Safarying

Sunday, July 24, 2022

Home Sweet Gnome


 "Sometimes I feel like I'm actually on the wrong planet, 
and it's great when I'm in my garden. 
But the minute I go out the gate I think:
'What the hell am I doing here?' "

George Harrison
In January 1970, George Harrison bought a house called Friar Park, on the western edge of  the Thames-side town of Henley, about an hour west of central London. The 60-acre estate has its feet, as it were, in the realm of the bus-stop-and-bins of suburbia, but its head rests quietly on the edges of the Chilterns. A rambling neo-gothic mansion built in the 1880's, by the '70s Friar Park had fallen into such a state of disrepair that it was due to be demolished. Instead, it was rescued and repaired. For thirty years it was home to Harrison, and the location of his main recording studio, and his family live there to this day. 
The house must have hundreds of tales to tell, but this post is about the garden, which has been recreated in the virtual world of Littlefield Grid by Pete Clements, aka Mudpuddle Cleanslate, on a region called 'All Things Must Pass'. This picture, as with all the landscape images below, was taken in that place in the  metaverse.

The gardens of Friar Park were laid out in the 1890's to the specifications of Sir Frank Crisp.  In the unfair way that dullards often dub those people with more brains and wider interests than they have, Crisp is often termed 'eccentric' and 'madcap' in descriptions of the house and grounds, which makes him sound a bit of a fool. 
In reality, Crisp was a well-travelled, highly intelligent, multifaceted man with a rather endearingly youthful sense of humor.
Crisp was at the top of his profession, a noted solicitor and a respected amateur scientist who was very active in the Linnean Society.

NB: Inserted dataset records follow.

(* ===== verification/_CoqProject ===== *)
-Q . S2P
Prelude.v
GoStrings.v
Json.v
Proto.v
Store.v
StoreFacts.v
Columns.v
Lww.v
Engine.v
EngineFacts.v
PairLock.v
Hub.v
HubFacts.v
Demo.v
SyncSpec.v
DiffSpec.v
Sha256.v
BlobStore.v
BlobFacts.v
BlobSpec.v
Http.v
HttpBlobs.v
HttpSpec.v
Session.v
SessionFacts.v
Paths.v
Ignore.v
Registry.v
Suppress.v
Scheduler.v
ListDir.v
Disk.v
Jail.v
JailSpec.v
JailCalm.v
CaseCheck.v
Watcher.v
WatcherSpec.v
Transfer.v
TransferSpec.v
Fetches.v
Exchange.v
Runner.v
Pipeline.v
Lifecycle.v
RunnerSpec.v
SnapshotSpec.v
EndToEnd.v
ConflictEnd.v
DeleteEnd.v
Backoff.v
Conn.v
ConnSpec.v
ClientApp.v
Web.v
WebSpec.v
ServerApp.v
Migrations.v
Identity.v
Router.v
Broadcast.v
Startup.v
ClientStart.v
CommandLine.v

He wrote a two volume survey of Medieval English gardens and a detailed guide to Friar Park for the public, styled after the manner of an illuminated manuscript in best neo-gothic lettering.
 The grounds of Friar Park consist of over a dozen different features or gardens within the garden, all connected by a fine carriage drive and a score of walkways, paths and trails taking you from the Alps to Japan, back in time through the Age of Elizabeth to the Medieval era, and into realms of fantasy that rival the Lord of the Rings. The most important of these is perhaps the Alpine Garden.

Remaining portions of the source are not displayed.